START Raw data
(* ===== verification/Conversation.v ===== *)
(** * Actors, retention and conversations ([actor.rs], [retention.rs], [conversation.rs]) *)

From S2P Require Import Prelude Text Maps.

(** ** Actors ([actor.rs]): identities, presence and conversation participants *)

Record ActorId := MkActorId { actor_id_0 : string }.
#[export] Instance ActorId_eq_dec : EqDecision ActorId.
Proof. solve_decision. Defined.
#[export] Program Instance ActorId_countable : Countable ActorId :=
  inj_countable' actor_id_0 MkActorId _.
Next Obligation. by intros []. Qed.
#[export] Instance ActorId_key : BTreeKey ActorId := actor_id_0.
#[export] Instance ActorId_key_inj : BTreeKeyInj ActorId.
Proof. intros [a] [b]. unfold key_string, ActorId_key. simpl. congruence. Qed.

Definition actor_id_is_valid (id : ActorId) : bool :=
  let value := trim (actor_id_0 id) in negb (is_empty value) && (len value <=? 160).

Inductive ActorKind := Human | Assistant | Bot | Service.
#[export] Instance ActorKind_eq_dec : EqDecision ActorKind.
Proof. solve_decision. Defined.

Inductive PresenceStatus := Offline | Online | Away | DoNotDisturb.

Record Presence := {
  presence_status : PresenceStatus;
  presence_last_seen_at_ms : option Z;
  presence_status_text : option string;
}.

Definition default_presence : Presence :=
  {| presence_status := Offline; presence_last_seen_at_ms := None; presence_status_text := None |}.

Record Actor := {
  actor_id : ActorId;
  actor_kind : ActorKind;
  actor_display_name : string;
  actor_username : option string;
  actor_avatar_url : option string;
  actor_bio : option string;
  actor_capabilities : list string;
  actor_presence : Presence;
  actor_verified : bool;
}.
#[export] Instance eta_Actor : Eta Actor := fun a =>
  Build_Actor (actor_id a) (actor_kind a) (actor_display_name a) (actor_username a)
    (actor_avatar_url a) (actor_bio a) (actor_capabilities a) (actor_presence a) (actor_verified a).

Definition actor_new (id : string) (kind : ActorKind) (name : string) : Actor := {|
  actor_id := MkActorId id;
  actor_kind := kind;
  actor_display_name := name;
  actor_username := None;
  actor_avatar_url := None;
  actor_bio := None;
  actor_capabilities := [];
  actor_presence := default_presence;
  actor_verified := false;
|}.

Definition actor_human (id name : string) : Actor := actor_new id Human name.
Definition actor_bot (id name : string) : Actor := actor_new id Bot name.
Definition actor_assistant (id name : string) : Actor := actor_new id Assistant name.

Inductive ParticipantRole := RoleOwner | RoleAdmin | RoleMember | RoleRestricted.
#[export] Instance ParticipantRole_eq_dec : EqDecision ParticipantRole.
Proof. solve_decision. Defined.

Record Participant := {
  participant_actor_id : ActorId;
  participant_role : ParticipantRole;
  participant_joined_at_ms : Z;
  participant_muted_until_ms : option Z;
}.
#[export] Instance Participant_eq_dec : EqDecision Participant.
Proof. solve_decision. Defined.

(** ** Conversations ([conversation.rs]) *)

Record ConversationId := MkConversationId { conversation_id_0 : string }.
#[export] Instance ConversationId_eq_dec : EqDecision ConversationId.
Proof. solve_decision. Defined.
#[export] Program Instance ConversationId_countable : Countable ConversationId :=
  inj_countable' conversation_id_0 MkConversationId _.
Next Obligation. by intros []. Qed.
#[export] Instance ConversationId_key : BTreeKey ConversationId := conversation_id_0.
#[export] Instance ConversationId_key_inj : BTreeKeyInj ConversationId.
Proof. intros [a] [b]. unfold key_string, ConversationId_key. simpl. congruence. Qed.

Definition conversation_id_is_valid (id : ConversationId) : bool :=
  let value := trim (conversation_id_0 id) in negb (is_empty value) && (len value <=? 200).

Inductive ConversationKind := Direct | Group | Channel | SavedMessages | Secret.
#[export] Instance ConversationKind_eq_dec : EqDecision ConversationKind.
Proof. solve_decision. Defined.

Inductive HistoryVisibility := NewMembersOnly | AllMembers.

Record NotificationSettings := {
  settings_muted_until_ms : option Z;
  settings_sound : option string;
  settings_show_preview : bool;
  settings_notify_mentions : bool;
}.

Definition default_notification_settings : NotificationSettings := {|
  settings_muted_until_ms := None;
  settings_sound := None;
  settings_show_preview := true;
  settings_notify_mentions := true;
|}.

Record ConversationPermissions := {
  can_send_messages : bool;
  can_send_media : bool;
  can_send_polls : bool;
  can_add_members : bool;
  can_pin_messages : bool;
  can_manage_topics : bool;
  can_manage_calls : bool;
}.

Definition default_conversation_permissions : ConversationPermissions := {|
  can_send_messages := true;
  can_send_media := true;
  can_send_polls := true;
  can_add_members := true;
  can_pin_messages := true;
  can_manage_topics := true;
  can_manage_calls := true;
|}.

Record Topic := {
  topic_id : string;
  topic_title : string;
  topic_icon : option string;
  topic_created_by : ActorId;
  topic_closed : bool;
  topic_hidden : bool;
  topic_unread_count : Z;
}.
#[export] Instance Topic_eq_dec : EqDecision Topic.
Proof. solve_decision. Defined.

Record Conversation := {
  conv_id : ConversationId;
  conv_kind : ConversationKind;
  conv_title : string;
  conv_description : option string;
  conv_avatar_url : option string;
  conv_participants : list Participant;
  conv_owner_id : option ActorId;
  conv_last_message_id : option string;
  conv_last_read_message_id : option string;
  conv_unread_count : Z;
  conv_mention_count : Z;
  conv_pinned_message_ids : list string;
  conv_notification_settings : NotificationSettings;
  conv_message_retention_seconds : option Z;
  conv_retention_revision : Z;
  conv_permissions : ConversationPermissions;
  conv_history_visibility : HistoryVisibility;
  conv_topics : list Topic;
  conv_folder_ids : list string;
  conv_archived : bool;
  conv_pinned : bool;
  conv_marked_unread : bool;
  conv_created_at_ms : Z;
  conv_updated_at_ms : Z;
}.
#[export] Instance eta_Conversation : Eta Conversation := fun c =>
  Build_Conversation (conv_id c) (conv_kind c) (conv_title c) (conv_description c)
    (conv_avatar_url c) (conv_participants c) (conv_owner_id c) (conv_last_message_id c)
    (conv_last_read_message_id c) (conv_unread_count c) (conv_mention_count c)
    (conv_pinned_message_ids c) (conv_notification_settings c) (conv_message_retention_seconds c)
    (conv_retention_revision c) (conv_permissions c) (conv_history_visibility c) (conv_topics c)
    (conv_folder_ids c) (conv_archived c) (conv_pinned c) (conv_marked_unread c)
    (conv_created_at_ms c) (conv_updated_at_ms c).

Definition conversation_direct (id title : string) (participants : list Participant) (now_ms : Z) :
    Conversation := {|
  conv_id := MkConversationId id;
  conv_kind := Direct;
  conv_title := title;
  conv_description := None;
  conv_avatar_url := None;
  conv_participants := participants;
  conv_owner_id := None;
  conv_last_message_id := None;
  conv_last_read_message_id := None;
  conv_unread_count := 0;
  conv_mention_count := 0;
  conv_pinned_message_ids := [];
  conv_notification_settings := default_notification_settings;
  conv_message_retention_seconds := None;
  conv_retention_revision := 0;
  conv_permissions := default_conversation_permissions;
  conv_history_visibility := AllMembers;
  conv_topics := [];
  conv_folder_ids := [];
  conv_archived := false;
  conv_pinned := false;
  conv_marked_unread := false;
  conv_created_at_ms := now_ms;
  conv_updated_at_ms := now_ms;
|}.

Record ConversationDraft := {
  draft_conversation_id : ConversationId;
  draft_actor_id : ActorId;
  draft_text : string;
  draft_reply_to_message_id : option string;
  draft_updated_at_ms : Z;
}.

Record TopicDraft := {
  tdraft_conversation_id : ConversationId;
  tdraft_topic_id : string;
  tdraft_actor_id : ActorId;
  tdraft_text : string;
  tdraft_reply_to_message_id : option string;
  tdraft_updated_at_ms : Z;
}.

Record ConversationFolder := {
  folder_id : string;
  folder_title : string;
  folder_icon : option string;
  folder_conversation_ids : list ConversationId;
  folder_include_contacts : bool;
  folder_include_bots : bool;
  folder_include_groups : bool;
  folder_include_channels : bool;
  folder_exclude_muted : bool;
  folder_exclude_read : bool;
  folder_exclude_archived : bool;
}.

(** ** Message retention ([retention.rs]): policy, expiry and revision fencing *)

Inductive MessageRetentionError :=
| ZeroSeconds
| ExpiryOverflow
| StaleRevision (expected actual : Z)
| RevisionOverflow.
#[export] Instance MessageRetentionError_eq_dec : EqDecision MessageRetentionError.
Proof. solve_decision. Defined.

Record MessageRetentionPolicy := { policy_seconds : Z }.
#[export] Instance MessageRetentionPolicy_eq_dec : EqDecision MessageRetentionPolicy.
Proof. solve_decision. Defined.

(** [MessageRetentionPolicy::new] *)
Definition retention_policy_new (seconds : Z) : result MessageRetentionError MessageRetentionPolicy :=
  if seconds =? 0 then Err ZeroSeconds else Ok {| policy_seconds := seconds |}.

(** [MessageRetentionPolicy::expires_at_ms] *)
Definition policy_expires_at_ms (p : MessageRetentionPolicy) (server_time_ms : Z) :
    result MessageRetentionError Z :=
  ttl_ms ← ok_or (checked_mul_i64 (policy_seconds p) 1000) ExpiryOverflow;
  ok_or (checked_add_i64 server_time_ms ttl_ms) ExpiryOverflow.

Definition next_retention_revision (actual_revision expected_revision : Z) :
    result MessageRetentionError Z :=
  if negb (actual_revision =? expected_revision)
  then Err (StaleRevision expected_revision actual_revision)
  else ok_or (checked_add_u64 actual_revision 1) RevisionOverflow.

Record ConversationMessageRetention := {
  retention_policy : option MessageRetentionPolicy;
  retention_revision : Z;
}.
#[export] Instance ConversationMessageRetention_eq_dec : EqDecision ConversationMessageRetention.
Proof. solve_decision. Defined.

(** [ConversationMessageRetention::change] *)
Definition retention_change (self : ConversationMessageRetention) (seconds : option Z)
    (expected_revision : Z) : result MessageRetentionError ConversationMessageRetention :=
  policy ← transpose (retention_policy_new <$> seconds);
  revision ← next_retention_revision (retention_revision self) expected_revision;
  Ok {| retention_policy := policy; retention_revision := revision |}.

Lemma policy_expires_at_ok (p : MessageRetentionPolicy) (now e : Z) :
  policy_expires_at_ms p now = Ok e ->
  e = now + policy_seconds p * 1000 /\ i64_min <= e <= i64_max.
Proof.
  unfold policy_expires_at_ms, checked_mul_i64, checked_add_i64. intros H. oks.
  apply checked_spec in Hok as [-> _]. apply checked_spec in H as [-> H].
  by apply in_i64_spec in H.
Qed.

Lemma retention_policy_ok (s : Z) (p : MessageRetentionPolicy) :
  retention_policy_new s = Ok p <-> s <> 0 /\ p = {| policy_seconds := s |}.
Proof. unfold retention_policy_new. destruct (Z.eqb_spec s 0); naive_solver. Qed.

Lemma retention_change_ok r seconds expected r' :
  retention_change r seconds expected = Ok r' ->
  retention_revision r = expected /\ retention_revision r' = expected + 1
  /\ (retention_policy r' = None /\ seconds = None
      \/ exists s, seconds = Some s /\ s <> 0 /\ retention_policy r' = Some {| policy_seconds := s |}).
Proof.
  unfold retention_change, next_retention_revision. intros H. oks. subst r'. simpl.
  destruct (Z.eqb_spec (retention_revision r) expected) as [->|]; [|done]. simpl in Hok0. oks.
  apply checked_spec in Hok0 as [-> _]. split_and!; [done..|].
  destruct seconds as [s|]; simpl in Hok; [|by left; oks].
  right. exists s. destruct (retention_policy_new s) as [p|] eqn:E; [|done].
  apply retention_policy_ok in E as [? ->]. by oks.
Qed.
END Raw data
Brief →
Take the entries above and return only the lines from the one with "Definition retention_policy_new (seconds" to the one with "(** [MessageRetentionPolicy::expires_at_ms] *)", both included, unchanged.

Task result →
Definition retention_policy_new (seconds : Z) : result MessageRetentionError MessageRetentionPolicy :=
  if seconds =? 0 then Err ZeroSeconds else Ok {| policy_seconds := seconds |}.

(** [MessageRetentionPolicy::expires_at_ms] *)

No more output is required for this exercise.